▶ [TASK DIRECTIONS] Give the data again exactly as it appears.

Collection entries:
####
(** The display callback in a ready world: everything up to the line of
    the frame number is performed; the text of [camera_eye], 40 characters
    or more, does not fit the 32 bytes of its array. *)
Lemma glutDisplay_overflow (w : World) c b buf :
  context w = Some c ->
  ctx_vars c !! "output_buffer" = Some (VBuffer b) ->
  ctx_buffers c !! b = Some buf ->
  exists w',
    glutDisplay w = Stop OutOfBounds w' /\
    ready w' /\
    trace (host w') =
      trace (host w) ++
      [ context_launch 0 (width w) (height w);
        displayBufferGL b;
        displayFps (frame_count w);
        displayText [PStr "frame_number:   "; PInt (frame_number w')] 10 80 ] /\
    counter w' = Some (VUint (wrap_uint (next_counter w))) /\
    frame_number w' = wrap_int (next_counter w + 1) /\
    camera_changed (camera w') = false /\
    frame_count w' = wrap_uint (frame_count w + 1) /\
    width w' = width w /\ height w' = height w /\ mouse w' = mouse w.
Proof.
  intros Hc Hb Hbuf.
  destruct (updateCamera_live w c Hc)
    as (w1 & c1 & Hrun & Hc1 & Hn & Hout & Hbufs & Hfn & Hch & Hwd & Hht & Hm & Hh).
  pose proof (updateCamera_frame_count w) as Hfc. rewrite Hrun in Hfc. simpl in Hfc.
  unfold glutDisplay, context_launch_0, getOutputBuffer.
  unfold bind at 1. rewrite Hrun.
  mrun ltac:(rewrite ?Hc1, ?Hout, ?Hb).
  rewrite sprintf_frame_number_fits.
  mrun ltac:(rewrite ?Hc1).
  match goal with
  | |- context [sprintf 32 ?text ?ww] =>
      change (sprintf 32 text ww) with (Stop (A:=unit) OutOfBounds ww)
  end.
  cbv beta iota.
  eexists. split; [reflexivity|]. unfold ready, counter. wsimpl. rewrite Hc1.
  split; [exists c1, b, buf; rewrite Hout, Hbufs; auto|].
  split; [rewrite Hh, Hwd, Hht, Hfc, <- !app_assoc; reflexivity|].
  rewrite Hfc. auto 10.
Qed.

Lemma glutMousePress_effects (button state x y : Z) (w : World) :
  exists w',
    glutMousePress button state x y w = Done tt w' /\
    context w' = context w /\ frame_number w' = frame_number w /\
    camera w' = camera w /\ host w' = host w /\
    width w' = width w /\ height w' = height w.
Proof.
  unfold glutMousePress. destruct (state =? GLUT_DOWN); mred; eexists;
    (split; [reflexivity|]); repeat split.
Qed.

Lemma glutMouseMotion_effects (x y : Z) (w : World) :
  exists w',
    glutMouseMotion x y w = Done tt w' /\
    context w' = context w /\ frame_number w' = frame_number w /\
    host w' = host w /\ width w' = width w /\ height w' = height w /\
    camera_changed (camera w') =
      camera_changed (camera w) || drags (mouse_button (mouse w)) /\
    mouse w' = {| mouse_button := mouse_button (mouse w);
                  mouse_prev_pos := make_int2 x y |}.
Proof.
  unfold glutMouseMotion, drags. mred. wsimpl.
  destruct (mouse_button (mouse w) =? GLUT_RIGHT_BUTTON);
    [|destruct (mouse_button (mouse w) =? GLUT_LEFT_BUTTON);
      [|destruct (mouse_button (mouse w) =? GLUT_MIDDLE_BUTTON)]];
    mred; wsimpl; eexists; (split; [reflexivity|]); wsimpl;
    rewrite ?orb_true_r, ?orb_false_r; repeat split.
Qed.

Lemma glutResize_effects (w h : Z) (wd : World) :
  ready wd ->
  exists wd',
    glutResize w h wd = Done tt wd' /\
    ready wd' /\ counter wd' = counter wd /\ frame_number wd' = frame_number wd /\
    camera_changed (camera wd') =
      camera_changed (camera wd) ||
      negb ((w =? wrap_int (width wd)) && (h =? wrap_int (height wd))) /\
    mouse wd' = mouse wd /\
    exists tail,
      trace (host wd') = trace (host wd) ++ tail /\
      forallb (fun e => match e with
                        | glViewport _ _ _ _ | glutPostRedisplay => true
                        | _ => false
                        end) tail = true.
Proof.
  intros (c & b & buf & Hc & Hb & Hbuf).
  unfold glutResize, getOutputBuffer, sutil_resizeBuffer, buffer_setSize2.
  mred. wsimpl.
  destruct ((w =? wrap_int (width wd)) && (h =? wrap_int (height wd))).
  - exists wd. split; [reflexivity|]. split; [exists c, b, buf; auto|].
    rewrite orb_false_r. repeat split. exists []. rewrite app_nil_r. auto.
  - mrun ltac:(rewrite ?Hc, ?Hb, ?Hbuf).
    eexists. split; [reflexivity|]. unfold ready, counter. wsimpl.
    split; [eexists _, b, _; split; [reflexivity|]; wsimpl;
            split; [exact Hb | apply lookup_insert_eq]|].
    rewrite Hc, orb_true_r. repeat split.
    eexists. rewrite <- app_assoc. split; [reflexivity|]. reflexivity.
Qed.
####
▶ [EXERCISE SOLUTION]
(** The display callback in a ready world: everything up to the line of
    the frame number is performed; the text of [camera_eye], 40 characters
    or more, does not fit the 32 bytes of its array. *)
Lemma glutDisplay_overflow (w : World) c b buf :
  context w = Some c ->
  ctx_vars c !! "output_buffer" = Some (VBuffer b) ->
  ctx_buffers c !! b = Some buf ->
  exists w',
    glutDisplay w = Stop OutOfBounds w' /\
    ready w' /\
    trace (host w') =
      trace (host w) ++
      [ context_launch 0 (width w) (height w);
        displayBufferGL b;
        displayFps (frame_count w);
        displayText [PStr "frame_number:   "; PInt (frame_number w')] 10 80 ] /\
    counter w' = Some (VUint (wrap_uint (next_counter w))) /\
    frame_number w' = wrap_int (next_counter w + 1) /\
    camera_changed (camera w') = false /\
    frame_count w' = wrap_uint (frame_count w + 1) /\
    width w' = width w /\ height w' = height w /\ mouse w' = mouse w.
Proof.
  intros Hc Hb Hbuf.
  destruct (updateCamera_live w c Hc)
    as (w1 & c1 & Hrun & Hc1 & Hn & Hout & Hbufs & Hfn & Hch & Hwd & Hht & Hm & Hh).
  pose proof (updateCamera_frame_count w) as Hfc. rewrite Hrun in Hfc. simpl in Hfc.
  unfold glutDisplay, context_launch_0, getOutputBuffer.
  unfold bind at 1. rewrite Hrun.
  mrun ltac:(rewrite ?Hc1, ?Hout, ?Hb).
  rewrite sprintf_frame_number_fits.
  mrun ltac:(rewrite ?Hc1).
  match goal with
  | |- context [sprintf 32 ?text ?ww] =>
      change (sprintf 32 text ww) with (Stop (A:=unit) OutOfBounds ww)
  end.
  cbv beta iota.
  eexists. split; [reflexivity|]. unfold ready, counter. wsimpl. rewrite Hc1.
  split; [exists c1, b, buf; rewrite Hout, Hbufs; auto|].
  split; [rewrite Hh, Hwd, Hht, Hfc, <- !app_assoc; reflexivity|].
  rewrite Hfc. auto 10.
Qed.

Lemma glutMousePress_effects (button state x y : Z) (w : World) :
  exists w',
    glutMousePress button state x y w = Done tt w' /\
    context w' = context w /\ frame_number w' = frame_number w /\
    camera w' = camera w /\ host w' = host w /\
    width w' = width w /\ height w' = height w.
Proof.
  unfold glutMousePress. destruct (state =? GLUT_DOWN); mred; eexists;
    (split; [reflexivity|]); repeat split.
Qed.

Lemma glutMouseMotion_effects (x y : Z) (w : World) :
  exists w',
    glutMouseMotion x y w = Done tt w' /\
    context w' = context w /\ frame_number w' = frame_number w /\
    host w' = host w /\ width w' = width w /\ height w' = height w /\
    camera_changed (camera w') =
      camera_changed (camera w) || drags (mouse_button (mouse w)) /\
    mouse w' = {| mouse_button := mouse_button (mouse w);
                  mouse_prev_pos := make_int2 x y |}.
Proof.
  unfold glutMouseMotion, drags. mred. wsimpl.
  destruct (mouse_button (mouse w) =? GLUT_RIGHT_BUTTON);
    [|destruct (mouse_button (mouse w) =? GLUT_LEFT_BUTTON);
      [|destruct (mouse_button (mouse w) =? GLUT_MIDDLE_BUTTON)]];
    mred; wsimpl; eexists; (split; [reflexivity|]); wsimpl;
    rewrite ?orb_true_r, ?orb_false_r; repeat split.
Qed.

Lemma glutResize_effects (w h : Z) (wd : World) :
  ready wd ->
  exists wd',
    glutResize w h wd = Done tt wd' /\
    ready wd' /\ counter wd' = counter wd /\ frame_number wd' = frame_number wd /\
    camera_changed (camera wd') =
      camera_changed (camera wd) ||
      negb ((w =? wrap_int (width wd)) && (h =? wrap_int (height wd))) /\
    mouse wd' = mouse wd /\
    exists tail,
      trace (host wd') = trace (host wd) ++ tail /\
      forallb (fun e => match e with
                        | glViewport _ _ _ _ | glutPostRedisplay => true
                        | _ => false
                        end) tail = true.
Proof.
  intros (c & b & buf & Hc & Hb & Hbuf).
  unfold glutResize, getOutputBuffer, sutil_resizeBuffer, buffer_setSize2.
  mred. wsimpl.
  destruct ((w =? wrap_int (width wd)) && (h =? wrap_int (height wd))).
  - exists wd. split; [reflexivity|]. split; [exists c, b, buf; auto|].
    rewrite orb_false_r. repeat split. exists []. rewrite app_nil_r. auto.
  - mrun ltac:(rewrite ?Hc, ?Hb, ?Hbuf).
    eexists. split; [reflexivity|]. unfold ready, counter. wsimpl.
    split; [eexists _, b, _; split; [reflexivity|]; wsimpl;
            split; [exact Hb | apply lookup_insert_eq]|].
    rewrite Hc, orb_true_r. repeat split.
    eexists. rewrite <- app_assoc. split; [reflexivity|]. reflexivity.
Qed.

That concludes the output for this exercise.